■ **SUPPLIED RECORDS**
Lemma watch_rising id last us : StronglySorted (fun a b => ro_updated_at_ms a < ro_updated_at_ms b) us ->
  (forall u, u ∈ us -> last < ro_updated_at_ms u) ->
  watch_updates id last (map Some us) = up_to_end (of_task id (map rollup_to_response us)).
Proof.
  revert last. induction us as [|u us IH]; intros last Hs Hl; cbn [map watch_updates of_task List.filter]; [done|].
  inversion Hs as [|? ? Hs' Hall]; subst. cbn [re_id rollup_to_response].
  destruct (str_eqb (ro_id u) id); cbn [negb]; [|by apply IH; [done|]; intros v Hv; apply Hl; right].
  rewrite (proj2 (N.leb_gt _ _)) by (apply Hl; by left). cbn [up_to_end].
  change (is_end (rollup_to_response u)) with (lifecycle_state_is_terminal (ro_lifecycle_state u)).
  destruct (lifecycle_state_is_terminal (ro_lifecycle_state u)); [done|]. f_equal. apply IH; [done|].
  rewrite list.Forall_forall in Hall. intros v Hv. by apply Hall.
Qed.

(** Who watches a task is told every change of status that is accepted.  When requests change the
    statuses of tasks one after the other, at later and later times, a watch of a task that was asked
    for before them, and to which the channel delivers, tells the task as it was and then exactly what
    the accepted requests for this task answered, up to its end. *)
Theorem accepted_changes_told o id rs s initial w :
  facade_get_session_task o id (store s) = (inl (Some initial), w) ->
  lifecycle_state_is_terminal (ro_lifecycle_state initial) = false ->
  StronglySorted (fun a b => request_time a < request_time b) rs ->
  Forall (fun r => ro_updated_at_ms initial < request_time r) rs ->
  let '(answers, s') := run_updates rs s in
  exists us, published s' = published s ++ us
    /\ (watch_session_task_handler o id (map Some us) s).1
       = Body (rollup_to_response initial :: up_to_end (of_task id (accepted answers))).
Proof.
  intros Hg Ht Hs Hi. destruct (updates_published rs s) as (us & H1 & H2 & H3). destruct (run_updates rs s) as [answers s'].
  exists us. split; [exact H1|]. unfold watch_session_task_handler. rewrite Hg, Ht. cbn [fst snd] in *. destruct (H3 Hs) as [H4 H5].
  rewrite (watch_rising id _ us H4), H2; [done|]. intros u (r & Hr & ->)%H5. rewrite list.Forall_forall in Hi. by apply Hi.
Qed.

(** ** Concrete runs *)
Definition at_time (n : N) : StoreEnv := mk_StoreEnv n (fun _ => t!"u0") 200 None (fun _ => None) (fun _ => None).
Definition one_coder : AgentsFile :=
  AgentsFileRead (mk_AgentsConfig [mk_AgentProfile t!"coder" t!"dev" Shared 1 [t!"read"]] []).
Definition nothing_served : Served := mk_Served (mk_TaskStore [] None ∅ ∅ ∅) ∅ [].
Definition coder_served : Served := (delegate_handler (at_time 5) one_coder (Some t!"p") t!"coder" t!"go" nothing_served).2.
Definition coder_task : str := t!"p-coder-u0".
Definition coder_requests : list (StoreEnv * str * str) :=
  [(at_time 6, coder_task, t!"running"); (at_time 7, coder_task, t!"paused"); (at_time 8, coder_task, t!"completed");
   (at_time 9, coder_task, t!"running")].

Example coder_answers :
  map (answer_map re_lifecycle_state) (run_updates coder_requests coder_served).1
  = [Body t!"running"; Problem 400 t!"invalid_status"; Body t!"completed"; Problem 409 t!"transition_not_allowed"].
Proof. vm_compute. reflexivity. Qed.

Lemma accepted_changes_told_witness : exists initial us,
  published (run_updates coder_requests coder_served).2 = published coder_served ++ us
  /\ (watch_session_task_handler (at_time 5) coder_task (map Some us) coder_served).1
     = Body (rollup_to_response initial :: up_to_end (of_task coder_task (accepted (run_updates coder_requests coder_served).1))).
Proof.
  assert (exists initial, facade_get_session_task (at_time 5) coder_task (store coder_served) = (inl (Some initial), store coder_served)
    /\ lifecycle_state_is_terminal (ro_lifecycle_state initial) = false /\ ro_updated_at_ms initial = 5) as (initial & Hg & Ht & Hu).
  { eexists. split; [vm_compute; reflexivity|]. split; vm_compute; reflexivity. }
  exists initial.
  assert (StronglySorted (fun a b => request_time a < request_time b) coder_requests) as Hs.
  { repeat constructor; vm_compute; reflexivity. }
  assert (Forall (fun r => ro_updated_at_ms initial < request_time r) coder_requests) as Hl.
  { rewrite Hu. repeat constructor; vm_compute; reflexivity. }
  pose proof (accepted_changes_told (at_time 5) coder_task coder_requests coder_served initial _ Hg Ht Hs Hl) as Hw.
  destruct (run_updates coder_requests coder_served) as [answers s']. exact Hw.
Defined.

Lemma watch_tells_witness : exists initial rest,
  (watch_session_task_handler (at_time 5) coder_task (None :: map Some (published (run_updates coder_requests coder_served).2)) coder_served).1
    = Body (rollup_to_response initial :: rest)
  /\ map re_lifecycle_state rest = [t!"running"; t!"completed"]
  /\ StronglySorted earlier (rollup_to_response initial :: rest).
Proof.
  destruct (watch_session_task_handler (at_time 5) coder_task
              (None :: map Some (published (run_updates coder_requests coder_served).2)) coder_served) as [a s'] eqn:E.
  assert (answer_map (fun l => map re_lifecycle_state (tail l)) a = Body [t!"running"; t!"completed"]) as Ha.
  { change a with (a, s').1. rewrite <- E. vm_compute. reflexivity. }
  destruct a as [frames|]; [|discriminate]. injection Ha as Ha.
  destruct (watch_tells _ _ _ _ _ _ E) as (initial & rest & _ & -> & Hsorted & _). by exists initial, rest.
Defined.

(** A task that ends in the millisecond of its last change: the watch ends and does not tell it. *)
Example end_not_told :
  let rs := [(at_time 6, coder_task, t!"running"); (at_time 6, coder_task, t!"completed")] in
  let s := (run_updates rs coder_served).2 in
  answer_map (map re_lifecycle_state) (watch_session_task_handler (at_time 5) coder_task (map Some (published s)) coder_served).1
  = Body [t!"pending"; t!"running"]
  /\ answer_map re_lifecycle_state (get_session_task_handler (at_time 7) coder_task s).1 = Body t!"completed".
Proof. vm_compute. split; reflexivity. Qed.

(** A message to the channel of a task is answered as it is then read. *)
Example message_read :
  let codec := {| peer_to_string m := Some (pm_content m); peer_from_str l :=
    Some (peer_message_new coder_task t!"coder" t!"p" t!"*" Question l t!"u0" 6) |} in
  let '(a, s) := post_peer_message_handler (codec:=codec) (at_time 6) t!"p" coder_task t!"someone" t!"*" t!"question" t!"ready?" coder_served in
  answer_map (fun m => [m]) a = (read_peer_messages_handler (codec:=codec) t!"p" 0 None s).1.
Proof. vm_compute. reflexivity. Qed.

* * *

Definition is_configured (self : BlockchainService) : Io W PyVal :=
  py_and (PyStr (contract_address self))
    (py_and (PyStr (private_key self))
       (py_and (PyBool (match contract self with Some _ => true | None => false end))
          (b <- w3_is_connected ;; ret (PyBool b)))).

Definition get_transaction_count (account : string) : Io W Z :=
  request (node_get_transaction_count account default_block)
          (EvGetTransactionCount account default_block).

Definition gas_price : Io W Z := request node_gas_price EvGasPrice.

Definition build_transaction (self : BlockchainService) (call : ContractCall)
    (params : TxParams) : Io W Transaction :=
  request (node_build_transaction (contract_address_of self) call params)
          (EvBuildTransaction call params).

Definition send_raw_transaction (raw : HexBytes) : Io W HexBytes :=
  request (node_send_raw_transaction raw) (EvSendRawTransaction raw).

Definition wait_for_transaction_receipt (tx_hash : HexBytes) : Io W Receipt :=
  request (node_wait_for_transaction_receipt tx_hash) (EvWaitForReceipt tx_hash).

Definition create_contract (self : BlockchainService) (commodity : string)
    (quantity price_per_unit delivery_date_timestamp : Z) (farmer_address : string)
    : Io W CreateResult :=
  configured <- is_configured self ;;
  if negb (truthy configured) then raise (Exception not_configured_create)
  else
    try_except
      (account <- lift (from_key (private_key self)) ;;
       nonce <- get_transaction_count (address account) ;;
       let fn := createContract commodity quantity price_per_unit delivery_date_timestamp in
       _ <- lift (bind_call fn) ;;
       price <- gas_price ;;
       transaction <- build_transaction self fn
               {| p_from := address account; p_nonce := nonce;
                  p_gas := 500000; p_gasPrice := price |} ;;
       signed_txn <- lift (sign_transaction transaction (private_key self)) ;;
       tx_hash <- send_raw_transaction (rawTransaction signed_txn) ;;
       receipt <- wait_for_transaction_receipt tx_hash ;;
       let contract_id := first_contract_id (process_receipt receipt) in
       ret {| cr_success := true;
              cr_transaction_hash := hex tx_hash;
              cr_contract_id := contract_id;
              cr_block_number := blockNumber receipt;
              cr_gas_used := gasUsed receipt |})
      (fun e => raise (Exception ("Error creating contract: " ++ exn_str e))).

■ **TASK DIRECTIONS**
Lines with the word "Body": how many are there in the material? Answer with the number alone.

■ **OUTPUT FOR THIS EXERCISE**
7